В-третьих, учебник, как было уже сказано, должен помочь изжить стереотипы и предрассудки в подходах и суждениях о нациях, государствах и народах, изжить двойные стандарты в оценках `своих` и `чужих`. А сделать это можно, лишь показав вклад каждого народа в то великое общее наследие, которое называется западноевропейской цивилизацией.
Отсюда четвертое - попытаться средствами этого учебника формировать эту самую обще(западно)европейскую идентичность, чувство принадлежности к общей культурной традиции, объединяющей - несмотря ни на что - немцев и французов, англичан и итальянцев, испанцев и норвежцев, `варягов` и греков.
Думаю, едва ли найдется человек гуманистических убеждений, который нашел бы принципиальные контраргументы этим подходам. Учебник, написанный с этих позиций, просто обречен на успех и абсолютную востребованность.
Но наступил `момент истины`: книга пришла в школы Европы, легла на столы представителей педагогической и политической элиты - и не была признана удачной, мало того, из всего этого опыта был сделан общий вывод: впредь подобных дел не затевать, поскольку, как всякая идеальная модель, они в принципе не могут быть реализованы в форме, равно приемлемой для всех. А принцип Совета Европы - принцип консенсуса.
Что же не `сработало` в столь красиво задуманном проекте? Почему книга, которую так интересно читать, осталась просто книгой, а не стала учебником? Не только потому, что авторы не предусмотрели в ней свойственный учебнику методический аппарат в виде вопросов и заданий. Не только потому, что небесспорным оказались отбор тем и пропорциональность выделения места для их представления. Не только потому, наконец, что амбициозное название `История Европы` не соответствовало содержанию, в котором нашлось место истории государств только ее западной части. Главная причина оказалась в другом: попав в общеевропейский контекст, `национальные истории` испытали страшный дискомфорт, поскольку утратили идентичность, привычную им в `домашних условиях`, когда любой учебник сознательно-бессознательно пишется с точки зрения того государства или того народа, для детей которого он предназначен.
Национальные учебники истории (независимо от того, является предметом изложения всеобщая, отечественная или иностранная история) всегда адресуются `своим` детям с целью включить их в систему `своих` (национальных, государственных) ценностных координат, всегда пишутся авторами, сидящими на `родной колокольне`. И как только под одной обложкой зазвучали звоны, рожденные на полутора десятках разных колоколен (даже при том, что `звонари` условились руководствоваться общими правилами извлечения звука), ансамбль распался, не успев сложиться, и Европы как живого многочисленного организма так и не возникло.

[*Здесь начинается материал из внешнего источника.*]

Lemma balloc_total : balloc_post s (balloc s).
Proof.
  unfold balloc. unfold bind, get.
  assert (G : forall n b, 0 <= b -> b `mod` BPB = 0 ->
    (forall j, 0 <= j < b -> j < size (sb s) -> used s j = true) ->
    size (sb s) - b <= Z.of_nat n * BPB -> balloc_post s (loop (Datatypes.S n) balloc_iter b s)).
  { induction n as [|n IH]; intros b Hb Hm Hl Hn; pose proof (balloc_iter_spec b Hb Hm Hl) as Hi;
      cbn [loop]; unfold bind at 1;
      destruct (balloc_iter b s) as [[b'|r] s'|m s'|w s'|c s'|]; try done;
      destruct Hi as (Hlt & -> & -> & Hl'); [lia|].
    apply IH; [change BPB with 4096 in *; lia| |done|change BPB with 4096 in *; lia].
    change BPB with 4096 in *. dlia. }
  replace (Z.to_nat (size (sb s) / BPB) + 2)%nat
    with (Datatypes.S (Z.to_nat (size (sb s) / BPB) + 1)) by lia.
  apply G; [lia|done|lia|]. change BPB with 4096. destruct (fo_layout s Hok). dlia.
Qed.
End balloc.

(** ** What an allocation and a release do to the used blocks *)
Lemma BBLOCK_same s b x : BBLOCK x (sb s) = BBLOCK b (sb s) -> x `mod` BPB = b `mod` BPB -> x = b.
Proof. unfold BBLOCK. change BPB with 4096. intros. dlia. Qed.

Lemma fs_ok_frame s s' :
  op_ok s' -> sb s' = sb s -> disksize (blk (lg s')) = disksize (blk (lg s)) ->
  (forall b, 0 <= b < dstart (sb s) -> used s b = true -> used s' b = true) -> fs_ok s -> fs_ok s'.
Proof.
  intros Ho Es Ed Hu [H1 H2 H3]. split; [done|by rewrite Es, Ed|].
  intros b Hb. rewrite Es in Hb. by apply Hu, H3.
Qed.

(** Changing a block outside the bitmap leaves the used blocks as they are. *)
Lemma used_frame s s' x :
  sb s' = sb s -> V s' (BBLOCK x (sb s)) = V s (BBLOCK x (sb s)) -> used s' x = used s x.
Proof. intros E1 E2. unfold used. by rewrite E1, E2. Qed.

Lemma used_logset b d s x :
  fs_ok s -> dstart (sb s) <= b -> 0 <= x < size (sb s) -> used (logset b d s) x = used s x.
Proof.
  intros Hok Hb Hx. apply used_frame; [done|]. apply V_other.
  pose proof (BBLOCK_range s x (fo_layout s Hok) Hx). lia.
Qed.

Lemma fs_ok_logset b d s : fs_ok s -> block_ok d -> dstart (sb s) <= b -> fs_ok (logset b d s).
Proof.
  intros Hok Hd Hb. eapply (fs_ok_frame s); [apply op_ok_logset; [done|apply Hok]|done|done| |done].
  intros x Hx Hu. rewrite used_logset; [done..|]. pose proof (lo_data _ _ (fo_layout s Hok)). lia.
Qed.

Lemma mod_BPB b : 0 <= b `mod` BPB < BPB.
Proof. apply Z.mod_pos_bound. by compute. Qed.

(** Changing one bit of the bitmap. *)
Lemma used_bit s b x v (f : Z -> block -> block) :
  (forall d j, block_ok d -> 0 <= j < BPB -> bit_set (f (b `mod` BPB) d) j = if j =? b `mod` BPB then v else bit_set d j) ->
  op_ok s ->
  used (logset (BBLOCK b (sb s)) (f (b `mod` BPB) (V s (BBLOCK b (sb s)))) s) x =
    if x =? b then v else used s x.
Proof.
  intros Hf Hok. unfold used. simpl sb.
  destruct (Z.eqb_spec (BBLOCK x (sb s)) (BBLOCK b (sb s))) as [E|E].
  - rewrite E, V_same, Hf by (apply Hok || apply mod_BPB).
    destruct (Z.eqb_spec (x `mod` BPB) (b `mod` BPB)) as [E'|E'].
    + rewrite (BBLOCK_same s b x) by done. by rewrite Z.eqb_refl.
    + destruct (Z.eqb_spec x b); [by subst|done].
  - rewrite V_other by done. destruct (Z.eqb_spec x b); [by subst|done].
Qed.

Lemma set_bit_ok i d : block_ok d -> block_ok (set_bit i d).
Proof. apply put8_ok. Qed.
Lemma clear_bit_ok i d : block_ok d -> block_ok (clear_bit i d).
Proof. apply put8_ok. Qed.

Section allocated.
Context (s : fs) (b : Z) (Hok : fs_ok s) (Hb : 0 <= b < size (sb s)) (Hu : used s b = false).

Lemma free_data : dstart (sb s) <= b.
Proof.
  destruct (decide (b < dstart (sb s))); [|lia]. rewrite (fo_bitmap s Hok) in Hu by lia. done.
Qed.

Let bm := BBLOCK b (sb s).
Let s1 := logset bm (set_bit (b `mod` BPB) (V s bm)) s.

Lemma op_ok_bm : op_ok s1.
Proof. apply op_ok_logset; [apply set_bit_ok|]; apply Hok. Qed.

Lemma used_bm x : used s1 x = (x =? b) || used s x.
Proof.
  unfold s1, bm. rewrite (used_bit s b x true set_bit); [by destruct (x =? b)| |apply Hok].
  intros d j Hd Hj. rewrite bit_set_set by (done || apply mod_BPB). by destruct (j =? _).
Qed.

Lemma fs_ok_bm : fs_ok s1.
Proof.
  eapply (fs_ok_frame s); [apply op_ok_bm|done|done| |done].
  intros x _ Hx. rewrite used_bm, Hx. apply orb_true_r.
Qed.

Lemma fs_ok_allocated : fs_ok (allocated b s).
Proof. apply fs_ok_logset; [apply fs_ok_bm|apply zero_block_ok|apply free_data]. Qed.

Lemma used_allocated x : 0 <= x < size (sb s) -> used (allocated b s) x = (x =? b) || used s x.
Proof.
  intros Hx. unfold allocated. fold bm. fold s1.
  rewrite used_logset; [apply used_bm|apply fs_ok_bm|apply free_data|done].
Qed.

Lemma V_allocated x : x <> b -> x ∉ bitmap_blocks (sb s) -> V (allocated b s) x = V s x.
Proof.
  intros Hx Hbm. unfold allocated. rewrite V_other by done. apply V_other.
  intros ->. by apply Hbm, elem_of_bitmap.
Qed.

Lemma V_allocated_same : V (allocated b s) b = zero_block.
Proof. apply V_same. Qed.

Lemma need_allocated S : (forall b, b ∈ bitmap_blocks (sb s) -> b ∈ S) ->
  need S (allocated b s) <= need S s + 1.
Proof.
  intros HS. unfold allocated. pose proof (need_any S b zero_block s1).
  pose proof (need_in S bm (set_bit (b `mod` BPB) (V s bm)) s (HS _ (elem_of_bitmap s b Hb))).
  unfold s1, bm in *. lia.
Qed.

Lemma lh_allocated x : x ∈ lh (lg s) \/ x = b -> x ∈ lh (lg (allocated b s)).
Proof. intros Hx. simpl. rewrite !elem_of_mark_lh. destruct Hx; [right; by right|by left]. Qed.
End allocated.

Lemma bfree_runs s b (Q : unit -> fs -> Prop) :
  fs_ok s -> held s = [] -> fits (bitmap_blocks (sb s)) 0 s -> 0 <= b < size (sb s) -> used s b = true ->
  Q tt (logset (BBLOCK b (sb s)) (clear_bit (b `mod` BPB) (V s (BBLOCK b (sb s)))) s) ->
  runs (bfree b) s Q.
Proof.
  intros Hok Hh Hf Hb Hu HQ. unfold bfree. apply runs_bind, runs_get. set (bm := BBLOCK b (sb s)) in *.
  pose proof (fits_spare _ _ _ Hf) as Hs.
  pose proof (BBLOCK_range s b (fo_layout s Hok) Hb) as Hr. fold bm in Hr.
  pose proof (lo_size _ _ (fo_layout s Hok)). pose proof (lo_data _ _ (fo_layout s Hok)).
  apply fread_runs; [apply Hok|rewrite Hh; apply not_elem_of_nil|rewrite Hh; simpl; lia|by apply (spare_roomy 1)|lia|].
  apply fdata_runs; [by left|]. change (V (hold _ s) bm) with (V s bm).
  change (bit_set (V s bm) (b `mod` BPB)) with (used s b). rewrite Hu. cbn [negb].
  apply fupdate_end; [apply Hok|rewrite Hh; apply not_elem_of_nil|by apply (spare_mono 1); [|lia]|done].
Qed.

(** The number of free blocks. *)
Definition nfree (s : fs) : Z :=
  Z.of_nat (length (filter (fun b => used s b = false) (seqZ 0 (size (sb s))))).

Lemma nfree_ext s s' : sb s' = sb s -> (forall x, 0 <= x < size (sb s) -> used s' x = used s x) ->
  nfree s' = nfree s.
Proof.
  intros E H. unfold nfree. rewrite E. do 2 f_equal. apply filter_ext_in.
  intros x Hx%elem_of_seqZ. by rewrite H by lia.
Qed.

Lemma nfree_allocated s b : fs_ok s -> 0 <= b < size (sb s) -> used s b = false ->
  nfree (allocated b s) = nfree s - 1.
Proof.
  intros Hok Hb Hu. unfold nfree. change (sb (allocated b s)) with (sb s).
  rewrite (filter_ne_length b (filter (fun b => used s b = false) (seqZ 0 (size (sb s))))).
  - rewrite list_filter_filter.
    rewrite (filter_ext_in (fun x => used (allocated b s) x = false) (fun a => a ≠ b /\ used s a = false)); [lia|].
    intros x Hx%elem_of_seqZ. rewrite used_allocated by (done || lia).
    destruct (Z.eqb_spec x b); simpl; naive_solver.
  - apply NoDup_filter, NoDup_seqZ.
  - apply list_elem_of_filter. split; [done|]. apply elem_of_seqZ. lia.
Qed.

(** With a free block [balloc] returns. *)
Lemma balloc_runs S s (Q : Z -> fs -> Prop) :
  fs_ok s -> held_ok s -> fits S 1 s -> (forall b, b ∈ bitmap_blocks (sb s) -> b ∈ S) -> 0 < nfree s ->
  (forall b, 0 <= b < size (sb s) -> used s b = false -> Q b (allocated b s)) -> runs balloc s Q.
Proof.
  intros Hok Hh Hf HS Hn HQ. pose proof (balloc_total S s Hok Hh Hf HS) as HP. unfold runs.
  destruct (balloc s) as [b s'|m s'|w s'|c s'|]; try done.
  - destruct HP as (Hb & Hu & _ & ->). eexists _, _. split; [done|by apply HQ].
  - destruct HP as (_ & _ & Hall). exfalso. revert Hn. unfold nfree.
    rewrite (filter_ext_in _ (fun _ => False)).
    + assert (E : forall l : list Z, filter (fun _ => False) l = []) by (induction l; done).
      rewrite E. simpl. lia.
    + intros x Hx%elem_of_seqZ. rewrite Hall by lia. done.
Qed.

(** ** Theorems *)

(** C22. The block allocator.  In a transaction with room in the log, [balloc]
    returns the lowest block that the bitmap has free, never one below the
    data area, zeroed and marked, and changes no other block outside the
    bitmap; the log grows by at most the bitmap and that block.  When there
    is no free block, and only then, it panics, having changed nothing. *)
Theorem balloc_correct s :
  fs_ok s -> held_ok s -> fits (bitmap_blocks (sb s)) 1 s ->
  match balloc s with
  | Ret b s' =>
      (dstart (sb s) <= b < size (sb s) /\ used s b = false /\ forall j, 0 <= j < b -> used s j = true) /\
      V s' b = zero_block /\
      (forall x, 0 <= x < size (sb s) -> used s' x = (x =? b) || used s x) /\
      (forall x, x <> b -> x ∉ bitmap_blocks (sb s) -> V s' x = V s x) /\
      fs_ok s' /\ held s' = held s /\ icache s' = icache s /\
      loglen s' <= need (bitmap_blocks (sb s)) s + 1
  | Panic msg s' =>
      msg = "balloc: out of blocks"%string /\ s' = s /\ forall j, 0 <= j < size (sb s) -> used s j = true
  | _ => False
  end.
Proof.
  intros Hok Hh Hf. pose proof (balloc_total _ s Hok Hh Hf (fun _ H => H)) as HP.
  destruct (balloc s) as [b s'|m s'|w s'|c s'|]; try done.
  destruct HP as (Hb & Hu & Hlow & ->).
  split_and!; try done; try lia.
  - by apply free_data.
  - apply V_allocated_same.
  - intros x. by apply used_allocated.
  - intros x. by apply V_allocated.
  - by apply fs_ok_allocated.
  - pose proof (need_allocated s b Hb (bitmap_blocks (sb s)) (fun _ H => H)).
    unfold need at 1 in H. lia.
Qed.

(** Freeing what was allocated: after [balloc] returned a block, [bfree] of
    it runs, and the used blocks are again those from before the allocation;
    every block outside the bitmap and the one allocated is as before. *)
Theorem bfree_balloc s b s' :
  fs_ok s -> held s = [] -> fits (bitmap_blocks (sb s)) 1 s -> balloc s = Ret b s' ->
  runs (bfree b) s' (fun _ s'' =>
    (forall x, 0 <= x < size (sb s) -> used s'' x = used s x) /\ fs_ok s'' /\
    (forall x, x <> b -> x ∉ bitmap_blocks (sb s) -> V s'' x = V s x)).
Proof.
  intros Hok Hh Hf E.
  assert (Hho : held_ok s) by (split; rewrite Hh; [simpl; lia|intros x Hx; by apply not_elem_of_nil in Hx]).
  pose proof (balloc_total _ s Hok Hho Hf (fun _ H => H)) as HP. rewrite E in HP.
  destruct HP as (Hb & Hu & _ & ->).
  pose proof (fs_ok_allocated s b Hok Hb Hu) as Hok'.
  assert (Hub : used (allocated b s) b = true) by (rewrite used_allocated, Z.eqb_refl by done; done).
  apply bfree_runs; [done|done| |done|done|].
  { pose proof (need_allocated s b Hb (bitmap_blocks (sb s)) (fun _ H => H)) as Hn.
    destruct Hf as [Ho Hf]. split; [done|]. change (sb (allocated b s)) with (sb s).
    change (lsize (lg (allocated b s))) with (lsize (lg s)). lia. }
  set (t := allocated b s) in *. change (sb s) with (sb t).
  assert (Hus : forall x, used (logset (BBLOCK b (sb t)) (clear_bit (b `mod` BPB) (V t (BBLOCK b (sb t)))) t) x
                = if x =? b then false else used t x).
  { intros x. apply (used_bit t b x false clear_bit); [|apply Hok'].
    intros d j Hd Hj. rewrite bit_set_clear by (done || apply mod_BPB). by destruct (j =? _). }
  split_and!.
  - intros x Hx. rewrite Hus. destruct (Z.eqb_spec x b) as [->|Hne]; [done|].
    unfold t. rewrite used_allocated by done. by rewrite (proj2 (Z.eqb_neq x b) Hne).
  - eapply (fs_ok_frame t); [apply op_ok_logset; [apply clear_bit_ok|]; apply Hok'|done|done| |done].
    intros x Hx Hxu. rewrite Hus, Hxu. pose proof (free_data s b Hok Hb Hu).
    change (sb t) with (sb s) in Hx. destruct (Z.eqb_spec x b); [lia|done].
  - intros x Hx Hbm. rewrite V_other by (intros ->; by apply Hbm, elem_of_bitmap).
    by apply V_allocated.
Qed.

Оказалось, что ее историю легко можно написать с любой, но в каждом случае одной точки зрения (ведь даже если в содержании представлены разные точки зрения, их объединяет и систематизирует общий контекст), а вот написать единую историю континента одновременно с точек зрения всех располагающихся на нем государств невозможно (по крайней мере на нынешнем культурно-политическом этапе).
Для нас, живущих в постсоветском пространстве, эта ситуация особенно наглядна: достаточно положить рядом современные учебники отечественной истории бывших союзных республик. Мы не найдем в них ни одного события нашей общей истории, которое трактовалось бы хотя бы приблизительно одинаково! Мыслимо ли представить сегодня возможность появления общего учебника истории для этих `народов-братьев`, каковыми они были совсем недавно, судя по учебникам серии `История СССР`?
Можно привести еще более убедительный пример, к тому же не умозрительный, а вполне реальный. Пять лет назад под эгидой Совета Европы был издан общий учебник истории для школ трех стран Балтии - Литвы, Латвии и Эстонии. Его авторами руководили столь же искренние и высокие чувства, что и авторами `Истории Европы`.
Близость исторических судеб стран-соседок, пафос их солидарности в борьбе с восточным гигантом, общность территориально-природной и в известной степени культурно-исторической ниши - все это, казалось бы, становилось залогом будущего успеха. Но и здесь наступил `момент истины`, когда книга пришла в школы, легла на столы педагогической и общественной элиты и... была признана неудачной. В ней было много написано о Литве, Латвии и Эстонии, был неплохой методический аппарат, но не было истории Балтии.